■ INSTRUCTIONS TO FOLLOW ■
Look through the records below for the line holding "Variable validateImageFile : File". Write it out exactly, with each following line through the line holding "(** * scanbd: the".

· · ·

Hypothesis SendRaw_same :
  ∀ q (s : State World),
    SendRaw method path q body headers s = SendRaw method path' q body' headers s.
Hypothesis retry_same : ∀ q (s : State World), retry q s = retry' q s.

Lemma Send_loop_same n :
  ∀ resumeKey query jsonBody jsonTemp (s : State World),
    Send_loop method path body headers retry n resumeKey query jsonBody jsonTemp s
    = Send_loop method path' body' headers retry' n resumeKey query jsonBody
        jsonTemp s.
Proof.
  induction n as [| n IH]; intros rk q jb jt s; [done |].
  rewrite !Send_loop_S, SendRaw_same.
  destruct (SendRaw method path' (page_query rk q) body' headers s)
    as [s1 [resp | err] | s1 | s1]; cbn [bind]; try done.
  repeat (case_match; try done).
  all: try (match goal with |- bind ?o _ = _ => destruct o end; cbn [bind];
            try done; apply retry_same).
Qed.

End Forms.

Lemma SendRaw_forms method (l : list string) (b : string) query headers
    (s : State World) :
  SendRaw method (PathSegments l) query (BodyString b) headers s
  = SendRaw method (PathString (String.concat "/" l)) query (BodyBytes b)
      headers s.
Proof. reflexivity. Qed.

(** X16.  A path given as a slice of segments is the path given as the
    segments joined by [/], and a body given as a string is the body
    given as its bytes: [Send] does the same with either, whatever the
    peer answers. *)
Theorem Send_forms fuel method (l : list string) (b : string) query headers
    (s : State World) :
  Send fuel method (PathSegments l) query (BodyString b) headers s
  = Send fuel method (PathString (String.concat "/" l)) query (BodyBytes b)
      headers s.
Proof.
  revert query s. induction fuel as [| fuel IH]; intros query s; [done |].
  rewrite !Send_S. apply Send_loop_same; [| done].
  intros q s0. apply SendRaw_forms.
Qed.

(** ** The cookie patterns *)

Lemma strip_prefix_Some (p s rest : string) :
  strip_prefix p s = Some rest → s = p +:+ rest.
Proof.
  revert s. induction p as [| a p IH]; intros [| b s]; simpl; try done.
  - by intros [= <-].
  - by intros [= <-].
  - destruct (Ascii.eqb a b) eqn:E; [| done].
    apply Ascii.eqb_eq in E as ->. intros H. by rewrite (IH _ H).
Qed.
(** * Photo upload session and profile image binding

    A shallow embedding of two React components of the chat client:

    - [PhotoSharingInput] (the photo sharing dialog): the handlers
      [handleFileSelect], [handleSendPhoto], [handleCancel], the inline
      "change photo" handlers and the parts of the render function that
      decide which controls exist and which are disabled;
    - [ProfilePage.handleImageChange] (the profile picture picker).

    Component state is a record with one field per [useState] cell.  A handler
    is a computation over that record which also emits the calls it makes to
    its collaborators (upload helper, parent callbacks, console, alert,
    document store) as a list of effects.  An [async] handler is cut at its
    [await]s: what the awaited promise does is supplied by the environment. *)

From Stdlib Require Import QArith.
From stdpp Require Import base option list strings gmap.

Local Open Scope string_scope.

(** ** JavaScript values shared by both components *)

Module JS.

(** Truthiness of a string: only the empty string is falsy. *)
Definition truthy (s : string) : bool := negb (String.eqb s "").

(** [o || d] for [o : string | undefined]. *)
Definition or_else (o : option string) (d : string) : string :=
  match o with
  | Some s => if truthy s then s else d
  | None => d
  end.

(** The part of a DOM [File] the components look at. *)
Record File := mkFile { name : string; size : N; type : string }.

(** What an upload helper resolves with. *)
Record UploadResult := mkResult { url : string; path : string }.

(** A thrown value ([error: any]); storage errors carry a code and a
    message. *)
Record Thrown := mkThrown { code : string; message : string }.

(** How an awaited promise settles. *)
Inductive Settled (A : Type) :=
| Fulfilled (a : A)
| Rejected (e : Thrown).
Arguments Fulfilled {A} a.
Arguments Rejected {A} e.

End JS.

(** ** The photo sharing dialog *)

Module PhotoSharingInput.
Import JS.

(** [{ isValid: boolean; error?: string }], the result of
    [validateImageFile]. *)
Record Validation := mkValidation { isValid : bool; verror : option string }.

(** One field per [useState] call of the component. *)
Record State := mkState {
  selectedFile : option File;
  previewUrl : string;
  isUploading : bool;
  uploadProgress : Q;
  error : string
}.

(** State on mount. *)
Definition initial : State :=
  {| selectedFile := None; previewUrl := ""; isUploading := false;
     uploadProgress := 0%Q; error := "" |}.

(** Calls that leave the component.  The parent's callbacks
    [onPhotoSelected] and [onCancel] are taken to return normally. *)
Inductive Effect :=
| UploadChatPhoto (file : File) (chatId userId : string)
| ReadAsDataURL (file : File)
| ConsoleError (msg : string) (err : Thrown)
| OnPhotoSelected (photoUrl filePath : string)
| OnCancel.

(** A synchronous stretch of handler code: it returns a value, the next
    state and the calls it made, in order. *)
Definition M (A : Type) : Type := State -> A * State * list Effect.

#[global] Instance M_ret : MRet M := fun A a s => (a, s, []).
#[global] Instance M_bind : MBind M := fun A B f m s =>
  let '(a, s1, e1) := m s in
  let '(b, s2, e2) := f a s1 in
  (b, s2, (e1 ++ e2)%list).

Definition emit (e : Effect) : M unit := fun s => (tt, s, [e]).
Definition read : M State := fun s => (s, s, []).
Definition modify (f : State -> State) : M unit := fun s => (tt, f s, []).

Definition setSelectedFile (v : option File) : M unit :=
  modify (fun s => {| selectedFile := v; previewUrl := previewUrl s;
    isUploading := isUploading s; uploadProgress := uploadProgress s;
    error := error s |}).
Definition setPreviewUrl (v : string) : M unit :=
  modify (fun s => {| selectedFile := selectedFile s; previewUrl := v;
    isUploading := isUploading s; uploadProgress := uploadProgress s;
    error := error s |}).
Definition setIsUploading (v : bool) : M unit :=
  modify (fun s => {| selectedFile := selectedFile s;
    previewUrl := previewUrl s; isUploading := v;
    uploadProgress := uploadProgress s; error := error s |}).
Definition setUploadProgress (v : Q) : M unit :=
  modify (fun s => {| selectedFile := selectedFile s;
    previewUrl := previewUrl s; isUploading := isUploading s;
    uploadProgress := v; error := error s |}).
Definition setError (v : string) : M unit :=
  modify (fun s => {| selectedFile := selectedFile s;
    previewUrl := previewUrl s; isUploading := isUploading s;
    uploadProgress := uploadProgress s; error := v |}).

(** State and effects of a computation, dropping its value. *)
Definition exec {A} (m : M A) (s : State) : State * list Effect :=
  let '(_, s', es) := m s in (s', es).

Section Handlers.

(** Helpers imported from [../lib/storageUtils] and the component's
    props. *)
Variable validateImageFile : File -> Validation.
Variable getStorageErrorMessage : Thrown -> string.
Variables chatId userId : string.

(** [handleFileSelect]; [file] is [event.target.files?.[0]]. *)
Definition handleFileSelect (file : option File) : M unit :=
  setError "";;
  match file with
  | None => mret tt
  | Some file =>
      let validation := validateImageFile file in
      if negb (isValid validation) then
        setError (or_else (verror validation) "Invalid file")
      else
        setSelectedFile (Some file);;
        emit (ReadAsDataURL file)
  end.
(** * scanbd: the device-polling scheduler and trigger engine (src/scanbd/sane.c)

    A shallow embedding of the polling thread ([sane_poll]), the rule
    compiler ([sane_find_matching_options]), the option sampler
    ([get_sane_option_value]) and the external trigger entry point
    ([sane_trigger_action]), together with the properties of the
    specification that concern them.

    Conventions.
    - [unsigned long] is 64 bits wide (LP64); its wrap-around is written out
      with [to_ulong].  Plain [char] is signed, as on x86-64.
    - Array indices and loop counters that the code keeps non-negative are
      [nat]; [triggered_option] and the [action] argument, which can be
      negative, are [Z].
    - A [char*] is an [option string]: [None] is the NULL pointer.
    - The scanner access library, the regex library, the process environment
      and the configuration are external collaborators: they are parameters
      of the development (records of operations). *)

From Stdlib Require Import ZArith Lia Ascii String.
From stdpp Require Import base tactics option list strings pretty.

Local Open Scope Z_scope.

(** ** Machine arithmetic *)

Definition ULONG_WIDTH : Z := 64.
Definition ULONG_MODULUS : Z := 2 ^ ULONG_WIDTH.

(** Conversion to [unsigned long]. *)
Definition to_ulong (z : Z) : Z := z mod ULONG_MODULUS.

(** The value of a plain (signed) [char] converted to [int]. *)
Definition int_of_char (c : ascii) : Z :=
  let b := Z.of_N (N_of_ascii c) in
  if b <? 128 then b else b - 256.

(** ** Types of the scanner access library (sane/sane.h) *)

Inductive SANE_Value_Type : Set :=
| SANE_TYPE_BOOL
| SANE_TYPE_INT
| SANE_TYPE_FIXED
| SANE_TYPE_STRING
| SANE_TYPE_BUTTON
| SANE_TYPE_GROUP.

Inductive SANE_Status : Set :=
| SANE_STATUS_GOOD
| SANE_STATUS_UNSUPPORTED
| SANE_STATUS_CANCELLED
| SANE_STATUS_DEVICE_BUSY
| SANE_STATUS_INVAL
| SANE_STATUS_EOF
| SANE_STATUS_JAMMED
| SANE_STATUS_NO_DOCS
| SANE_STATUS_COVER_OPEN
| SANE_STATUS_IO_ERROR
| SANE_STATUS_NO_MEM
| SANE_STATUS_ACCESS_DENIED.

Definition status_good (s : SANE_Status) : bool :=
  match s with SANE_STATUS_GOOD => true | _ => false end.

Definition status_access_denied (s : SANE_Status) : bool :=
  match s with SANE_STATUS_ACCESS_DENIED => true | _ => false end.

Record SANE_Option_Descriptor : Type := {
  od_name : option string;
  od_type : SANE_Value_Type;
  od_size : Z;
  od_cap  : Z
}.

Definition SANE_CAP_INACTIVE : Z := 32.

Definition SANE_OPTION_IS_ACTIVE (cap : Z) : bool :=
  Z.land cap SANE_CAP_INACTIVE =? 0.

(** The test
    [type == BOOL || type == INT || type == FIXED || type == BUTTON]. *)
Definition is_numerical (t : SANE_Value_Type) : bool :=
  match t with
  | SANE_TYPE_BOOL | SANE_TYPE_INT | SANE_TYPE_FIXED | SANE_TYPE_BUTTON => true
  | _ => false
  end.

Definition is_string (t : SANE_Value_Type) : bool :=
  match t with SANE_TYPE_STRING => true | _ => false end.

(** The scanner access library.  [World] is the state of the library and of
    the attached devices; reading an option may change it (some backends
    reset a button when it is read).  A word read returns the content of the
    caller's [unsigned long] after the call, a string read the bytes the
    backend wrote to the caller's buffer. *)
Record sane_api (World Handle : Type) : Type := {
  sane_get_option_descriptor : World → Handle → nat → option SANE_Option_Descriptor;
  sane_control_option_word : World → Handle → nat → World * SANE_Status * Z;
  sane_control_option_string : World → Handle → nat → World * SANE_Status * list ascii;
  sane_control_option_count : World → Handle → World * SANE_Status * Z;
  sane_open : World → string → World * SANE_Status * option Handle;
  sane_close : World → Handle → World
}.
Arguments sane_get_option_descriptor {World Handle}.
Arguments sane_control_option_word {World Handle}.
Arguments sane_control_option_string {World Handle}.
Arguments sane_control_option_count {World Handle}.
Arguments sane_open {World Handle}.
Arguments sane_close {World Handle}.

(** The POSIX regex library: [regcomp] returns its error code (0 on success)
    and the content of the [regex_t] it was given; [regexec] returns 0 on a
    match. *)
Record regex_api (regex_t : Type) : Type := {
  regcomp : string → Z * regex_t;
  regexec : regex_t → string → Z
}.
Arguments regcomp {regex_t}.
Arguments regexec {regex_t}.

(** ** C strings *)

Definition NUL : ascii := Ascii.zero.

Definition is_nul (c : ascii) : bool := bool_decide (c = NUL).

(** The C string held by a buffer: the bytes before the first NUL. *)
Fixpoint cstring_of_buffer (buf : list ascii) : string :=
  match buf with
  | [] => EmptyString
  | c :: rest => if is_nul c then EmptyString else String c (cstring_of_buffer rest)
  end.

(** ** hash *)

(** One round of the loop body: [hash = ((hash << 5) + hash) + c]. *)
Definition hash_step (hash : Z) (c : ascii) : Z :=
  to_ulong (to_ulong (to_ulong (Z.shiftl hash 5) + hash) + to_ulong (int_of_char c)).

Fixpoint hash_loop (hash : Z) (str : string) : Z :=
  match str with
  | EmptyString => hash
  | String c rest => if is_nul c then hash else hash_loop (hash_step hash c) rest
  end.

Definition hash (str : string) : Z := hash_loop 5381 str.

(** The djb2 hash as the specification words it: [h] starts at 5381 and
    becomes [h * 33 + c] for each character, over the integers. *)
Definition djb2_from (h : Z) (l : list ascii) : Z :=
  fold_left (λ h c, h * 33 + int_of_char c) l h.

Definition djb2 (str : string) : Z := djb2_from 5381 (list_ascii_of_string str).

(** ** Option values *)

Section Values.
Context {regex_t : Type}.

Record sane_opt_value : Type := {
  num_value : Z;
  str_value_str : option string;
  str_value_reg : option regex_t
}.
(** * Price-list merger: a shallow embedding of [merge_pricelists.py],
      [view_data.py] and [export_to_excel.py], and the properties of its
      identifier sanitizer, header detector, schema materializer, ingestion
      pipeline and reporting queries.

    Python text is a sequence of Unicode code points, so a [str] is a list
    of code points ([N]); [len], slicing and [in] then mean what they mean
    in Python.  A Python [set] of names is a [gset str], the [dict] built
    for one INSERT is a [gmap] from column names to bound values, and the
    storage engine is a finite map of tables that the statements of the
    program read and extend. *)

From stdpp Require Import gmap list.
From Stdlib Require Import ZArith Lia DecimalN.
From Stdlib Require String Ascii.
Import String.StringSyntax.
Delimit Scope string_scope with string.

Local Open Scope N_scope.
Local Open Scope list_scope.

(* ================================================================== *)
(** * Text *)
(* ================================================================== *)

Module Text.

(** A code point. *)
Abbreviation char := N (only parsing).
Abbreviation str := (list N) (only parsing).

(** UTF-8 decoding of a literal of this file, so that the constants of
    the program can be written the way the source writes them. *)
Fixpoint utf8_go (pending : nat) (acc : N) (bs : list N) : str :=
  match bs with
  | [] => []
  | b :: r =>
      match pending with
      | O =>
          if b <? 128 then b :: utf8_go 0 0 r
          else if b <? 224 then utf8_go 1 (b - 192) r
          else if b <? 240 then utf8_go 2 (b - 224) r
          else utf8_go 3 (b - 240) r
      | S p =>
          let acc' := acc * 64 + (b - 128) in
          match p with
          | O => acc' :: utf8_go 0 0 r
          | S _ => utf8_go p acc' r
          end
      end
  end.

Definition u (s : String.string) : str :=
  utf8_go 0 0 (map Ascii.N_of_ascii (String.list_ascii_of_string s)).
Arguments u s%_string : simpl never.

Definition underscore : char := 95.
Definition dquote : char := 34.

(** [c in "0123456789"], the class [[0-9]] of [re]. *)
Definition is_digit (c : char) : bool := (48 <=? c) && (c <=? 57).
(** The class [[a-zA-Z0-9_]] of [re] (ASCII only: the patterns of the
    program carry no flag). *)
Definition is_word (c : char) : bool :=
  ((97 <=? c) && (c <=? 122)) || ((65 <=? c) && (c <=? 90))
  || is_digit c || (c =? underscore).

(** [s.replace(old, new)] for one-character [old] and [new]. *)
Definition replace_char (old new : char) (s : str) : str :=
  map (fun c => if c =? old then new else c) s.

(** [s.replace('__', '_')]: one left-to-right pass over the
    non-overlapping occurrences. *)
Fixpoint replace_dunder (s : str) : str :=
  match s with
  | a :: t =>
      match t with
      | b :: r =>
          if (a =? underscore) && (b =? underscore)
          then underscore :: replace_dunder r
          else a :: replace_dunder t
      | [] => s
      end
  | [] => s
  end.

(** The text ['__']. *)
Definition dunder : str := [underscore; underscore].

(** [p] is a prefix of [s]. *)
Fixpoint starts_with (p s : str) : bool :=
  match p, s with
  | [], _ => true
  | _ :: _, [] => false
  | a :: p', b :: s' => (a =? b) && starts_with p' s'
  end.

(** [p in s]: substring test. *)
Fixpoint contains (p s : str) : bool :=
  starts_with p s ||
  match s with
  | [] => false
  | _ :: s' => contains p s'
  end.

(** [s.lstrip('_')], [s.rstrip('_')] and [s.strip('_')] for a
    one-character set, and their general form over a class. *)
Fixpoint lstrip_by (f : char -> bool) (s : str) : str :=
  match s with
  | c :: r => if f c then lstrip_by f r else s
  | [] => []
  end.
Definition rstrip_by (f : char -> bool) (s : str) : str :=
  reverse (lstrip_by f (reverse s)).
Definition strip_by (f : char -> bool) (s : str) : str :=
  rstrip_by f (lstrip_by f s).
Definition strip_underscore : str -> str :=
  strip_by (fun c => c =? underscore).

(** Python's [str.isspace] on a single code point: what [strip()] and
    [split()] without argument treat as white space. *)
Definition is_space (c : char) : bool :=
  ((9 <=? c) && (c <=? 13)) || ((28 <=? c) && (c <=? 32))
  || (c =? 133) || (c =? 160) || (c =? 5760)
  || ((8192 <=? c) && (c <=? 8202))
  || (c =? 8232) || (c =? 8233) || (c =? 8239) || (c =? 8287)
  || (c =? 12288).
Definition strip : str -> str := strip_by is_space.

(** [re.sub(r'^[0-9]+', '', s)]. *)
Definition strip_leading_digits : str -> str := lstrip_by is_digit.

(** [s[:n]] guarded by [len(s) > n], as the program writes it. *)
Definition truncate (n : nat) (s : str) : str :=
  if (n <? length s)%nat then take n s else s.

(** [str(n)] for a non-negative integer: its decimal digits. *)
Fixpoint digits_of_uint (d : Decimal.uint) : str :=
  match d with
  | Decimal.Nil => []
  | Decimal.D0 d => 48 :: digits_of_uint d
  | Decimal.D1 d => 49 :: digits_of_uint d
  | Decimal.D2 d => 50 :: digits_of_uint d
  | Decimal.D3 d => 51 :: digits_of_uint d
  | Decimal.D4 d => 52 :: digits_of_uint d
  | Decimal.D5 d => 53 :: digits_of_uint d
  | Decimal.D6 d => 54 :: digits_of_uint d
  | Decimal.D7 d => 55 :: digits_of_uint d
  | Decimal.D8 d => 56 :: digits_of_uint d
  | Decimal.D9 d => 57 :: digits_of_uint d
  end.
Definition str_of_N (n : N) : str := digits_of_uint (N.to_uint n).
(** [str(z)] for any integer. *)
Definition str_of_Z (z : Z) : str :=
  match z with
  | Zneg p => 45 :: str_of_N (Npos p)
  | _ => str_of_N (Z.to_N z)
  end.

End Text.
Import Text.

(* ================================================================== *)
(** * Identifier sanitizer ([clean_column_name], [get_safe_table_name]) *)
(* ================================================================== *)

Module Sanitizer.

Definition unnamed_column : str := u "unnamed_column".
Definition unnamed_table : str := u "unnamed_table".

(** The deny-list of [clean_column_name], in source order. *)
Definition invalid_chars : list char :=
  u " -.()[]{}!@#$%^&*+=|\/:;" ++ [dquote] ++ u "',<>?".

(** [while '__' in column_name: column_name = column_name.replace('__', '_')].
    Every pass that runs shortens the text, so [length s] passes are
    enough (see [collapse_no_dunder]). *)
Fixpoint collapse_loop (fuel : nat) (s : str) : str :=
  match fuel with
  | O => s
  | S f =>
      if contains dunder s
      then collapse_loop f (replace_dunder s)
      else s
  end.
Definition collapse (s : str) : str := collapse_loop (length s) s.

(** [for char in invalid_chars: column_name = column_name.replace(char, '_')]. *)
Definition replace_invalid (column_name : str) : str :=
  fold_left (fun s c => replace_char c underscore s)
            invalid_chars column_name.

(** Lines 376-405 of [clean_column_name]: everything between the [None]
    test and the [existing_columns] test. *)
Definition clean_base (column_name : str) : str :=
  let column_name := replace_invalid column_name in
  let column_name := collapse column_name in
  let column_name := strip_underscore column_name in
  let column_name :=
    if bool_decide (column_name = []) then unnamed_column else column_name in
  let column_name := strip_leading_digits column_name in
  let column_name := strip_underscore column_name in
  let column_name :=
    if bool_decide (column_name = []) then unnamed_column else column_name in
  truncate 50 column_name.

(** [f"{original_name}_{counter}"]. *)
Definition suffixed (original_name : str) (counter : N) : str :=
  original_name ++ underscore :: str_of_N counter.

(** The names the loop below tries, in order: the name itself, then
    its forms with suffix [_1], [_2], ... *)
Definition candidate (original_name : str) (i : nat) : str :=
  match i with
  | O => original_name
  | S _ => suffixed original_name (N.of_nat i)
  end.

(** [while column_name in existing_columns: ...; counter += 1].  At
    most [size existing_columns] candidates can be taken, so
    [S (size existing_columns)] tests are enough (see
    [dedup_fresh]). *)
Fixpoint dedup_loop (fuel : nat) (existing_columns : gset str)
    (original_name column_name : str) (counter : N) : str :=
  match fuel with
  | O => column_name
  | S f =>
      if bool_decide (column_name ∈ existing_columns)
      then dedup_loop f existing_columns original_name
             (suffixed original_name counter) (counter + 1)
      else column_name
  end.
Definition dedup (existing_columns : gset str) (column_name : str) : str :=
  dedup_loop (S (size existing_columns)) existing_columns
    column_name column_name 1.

· · ·

■ RESPONSE FOR THIS EXERCISE ■
Variable validateImageFile : File -> Validation.
Variable getStorageErrorMessage : Thrown -> string.
Variables chatId userId : string.

(** [handleFileSelect]; [file] is [event.target.files?.[0]]. *)
Definition handleFileSelect (file : option File) : M unit :=
  setError "";;
  match file with
  | None => mret tt
  | Some file =>
      let validation := validateImageFile file in
      if negb (isValid validation) then
        setError (or_else (verror validation) "Invalid file")
      else
        setSelectedFile (Some file);;
        emit (ReadAsDataURL file)
  end.
(** * scanbd: the device-polling scheduler and trigger engine (src/scanbd/sane.c)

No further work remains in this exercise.